Benno has remained active in coaching successfully managing Sunderland University’s ladies’ team. But like so many former players now, he is well-known as the voice on the radio, taking commentary duties with BBC Newcastle on Sunderland’s matches, home and away alongside Nick Barnes.

He said: ‘More and more ex-footballers are going into the media. When I was a player, you might chip in with the local radio commentary if you were injured, but now there are co-commentators assigned to games and teams and it has gone to another level.

‘You have to enjoy it. It is a job but you have to have a love for it and understand or have a feeling for the game you are watching.

‘When I left Darlington I had about eight months out and then took the job at Exeter alongside Neil McNab, going in as joint coaches.

‘Let’s just say Exeter were not going through the best of times financially and off the field there was a lot of turmoil and the players and staff weren’t paid for three months at one stage.

‘It felt like it was starting all over again for me after the experiences at Darlington and inevitably Neil and I left.

‘When you go into management you don’t realise that the job really is 24/7. It was a great opportunity and I loved every minute of it but when you are in the job there are always people after your job, pushing themselves forward.

‘I was lucky to get back into football very quickly on the media side and as you get more established in it, you build a reputation and of course it becomes harder to walk away. I have had offers but a job can be offering a week, a year, and rarely longer than two. Then I’d have to go back to square one in the media.
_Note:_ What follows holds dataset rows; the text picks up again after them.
Lemma fresh_ok e p n :
  EstOk e n -> packet_ok p -> sp_generation p = de_generation e -> default (-1) (de_highest_sent e) < sp_outer_counter p ->
  match record_fresh e p with
  | (e', inl o) => Recorded e e' p o n /\ so_outer_retransmission o = false /\
      (sp_ack_eliciting p = true -> forall q, history_at e (slot_index (sp_outer_counter p)) = Some q ->
        (elapsed_ms (sp_sent_at_ms p) (sp_sent_at_ms q) <? STALE_AFTER_MS)%f64 = false)
  | (e', inr err) => e' = e /\ sp_ack_eliciting p = true /\ exists q, history_at e (slot_index (sp_outer_counter p)) = Some q /\
        (elapsed_ms (sp_sent_at_ms p) (sp_sent_at_ms q) <? STALE_AFTER_MS)%f64 = true
  end.
Proof.
  intros [Hc Hb Hl] Hp Hg Hlt. pose proof Hp as (_ & Hu & Hby). unfold record_fresh.
  assert (Hmax : match de_highest_sent e with None => sp_outer_counter p | Some h => Z.max h (sp_outer_counter p) end = sp_outer_counter p).
  { destruct (de_highest_sent e); cbn in Hlt; [|done]. change (id z) with z in Hlt. lia. }
  destruct (sp_ack_eliciting p) eqn:Ea.
  - pose proof (claim_slot_ok e p n Hc Hp Hg Ea Hl) as Hcl. destruct (claim_slot e p) as [e1 [ev|err]]; [|by destruct Hcl as [-> ?]].
    destruct Hcl as (Hc1 & Hg1 & Hh1 & Hhist & Hl1 & Hev). split; [|split; [done|]].
    + constructor; cbn [so_outer_retransmission so_stale_evicted negb]; rewrite ?Ea; cbn [andb].
      * change (de_highest_sent (record_sent_stats e1 p false)) with (de_highest_sent e1). apply (record_close e); try done; [|by rewrite Hh1].
        intros i q Hq. assert (Hq' : history_at (set_history e (slot_index (sp_outer_counter p)) (Some p)) i = Some q).
        { revert Hq. unfold history_at at 1. rewrite Hhist. done. }
        rewrite history_at_set in Hq' by (done || apply slot_index_range). case_decide; [left; congruence|by right].
      * done.
      * intros c. rewrite (outstanding_set e _ (slot_index (sp_outer_counter p)) (Some p) c Hc (slot_index_range _)); [|done|by intros ? [= <-]].
        case_decide; [rewrite bool_decide_eq_true_2 by done|rewrite bool_decide_eq_false_2 by done]; done.
      * destruct (history_at e _) as [q|]; [destruct Hev as [-> _]; split; eauto|subst ev; split; [done|]; intros (_ & _ & [? [=]])].
    + intros _ q Hq. rewrite Hq in Hev. apply Hev.
  - split; [|split; [done|done]]. constructor; cbn [so_outer_retransmission so_stale_evicted negb]; rewrite ?Ea; cbn [andb].
    + change (de_highest_sent (record_sent_stats e p false)) with (de_highest_sent e). apply (record_close e); try done. by right.
    + done.
    + done.
    + naive_solver.
Qed.

Lemma record_sent_ok e p n :
  EstOk e n -> packet_ok p ->
  match record_sent e p with
  | (e', inl o) => Recorded e e' p o n /\ (sp_ack_eliciting p = true -> can_record e (sp_generation p) (sp_outer_counter p) (sp_sent_at_ms p) && repeats e p = true)
  | (e', inr err) => e' = e /\ (sp_ack_eliciting p = true -> can_record e (sp_generation p) (sp_outer_counter p) (sp_sent_at_ms p) && repeats e p = false)
  end.
Proof.
  intros He Hp. unfold record_sent, can_record. destruct (validate_packet e p) as [err|] eqn:Ev.
  { split; [done|]. intros _. apply andb_false_intro1.
    destruct (Z.eqb_spec (sp_generation p) 0); [done|]. destruct (Z.eqb_spec (sp_generation p) (de_generation e)); [|done]. cbn [orb negb].
    destruct (acceptable_timestamp e (sp_sent_at_ms p)) eqn:Et; [|done]. assert (validate_packet e p = None) by by apply validate_none. congruence. }
  apply validate_none in Ev as (Hg0 & Hg & Ht). rewrite (proj2 (Z.eqb_neq _ _) Hg0), Hg, Z.eqb_refl, Ht. cbn [negb orb].
  pose proof (entry_is_outstanding e (sp_outer_counter p) (eo_core _ _ He)) as Ho.
  assert (Hfresh : default (-1) (de_highest_sent e) < sp_outer_counter p ->
    match record_fresh e p with
    | (e', inl o) => Recorded e e' p o n /\ (sp_ack_eliciting p = true -> match history_at e (slot_index (sp_outer_counter p)) with
        | None => true | Some q => (elapsed_ms (sp_sent_at_ms p) (sp_sent_at_ms q) >=? STALE_AFTER_MS)%f64 end && repeats e p = true)
    | (e', inr err) => e' = e /\ (sp_ack_eliciting p = true -> match history_at e (slot_index (sp_outer_counter p)) with
        | None => true | Some q => (elapsed_ms (sp_sent_at_ms p) (sp_sent_at_ms q) >=? STALE_AFTER_MS)%f64 end && repeats e p = false)
    end).
  { intros Hlt. pose proof (fresh_ok e p n He Hp Hg Hlt) as Hf. unfold repeats. rewrite (fresh_not_outstanding e _ (eo_below _ _ He) Hlt), andb_true_r.
    destruct (record_fresh e p) as [e' [o|err]].
    - destruct Hf as (Hr & _ & Hy). split; [done|]. intros Ha. destruct (history_at e _) as [q|]; [|done]. rewrite stale_or_young.
      by rewrite (Hy Ha q eq_refl).
    - destruct Hf as (-> & Ha & q & -> & Hy). split; [done|]. intros _. by rewrite stale_or_young, Hy. }
  destruct (de_highest_sent e) as [h|] eqn:Eh.
  - destruct (Z.leb_spec (sp_outer_counter p) h) as [Hle|Hgt]; [|apply Hfresh; cbn; lia].
    pose proof (resend_ok e p n h He Hp Hg Eh Hle) as Hr. destruct (record_resend e p) as [e' [o|err]].
    + destruct Hr as (Hr & Ha & [q Hq] & ->). split; [done|]. intros _. rewrite andb_true_r. rewrite Hq in Ho.
      destruct (history_at e _) as [r|]; [|done]. by destruct (entry_is _ _ r).
    + destruct Hr as (-> & Hr). split; [done|]. intros Ha. destruct (Hr Ha) as [Hn| ->]; [|apply andb_false_r]. apply andb_false_intro1. rewrite Hn in Ho.
      destruct (history_at e _) as [r|]; [|done]. by destruct (entry_is _ _ r).
  - apply Hfresh. destruct Hp as (_ & Hu & _). cbn. unfold is_u64 in Hu. lia.
Qed.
‘So I would never rule it out if the right offer came along. But you do the maths…’

And it is in Sunderland where Bennett has the day job now.

He has set up the Back2Basics academy in his adopted city, with fellow former Mackems Julio Arca and Keiron Brady, plus former Middlesbrough defender Dean Gordon. The idea is to offer educational and employment opportunities in the game to the large number of lads discarded by the top teams in the region.

Bennett said: ‘It will take a year or so to establish and get running but we are on the right path. Hopefully we can provide some insight to keep lads in the game and find opportunities for them.

‘We’ve all been there and seen it and done it and we can give them an insight into all aspects of the game, which they can’t get from their parents or teachers, perhaps.

‘I think we have that sixth sense, if you like, and an understanding from the game, which comes from the experience of being professional footballers, which can help these lads and pass that experience on.’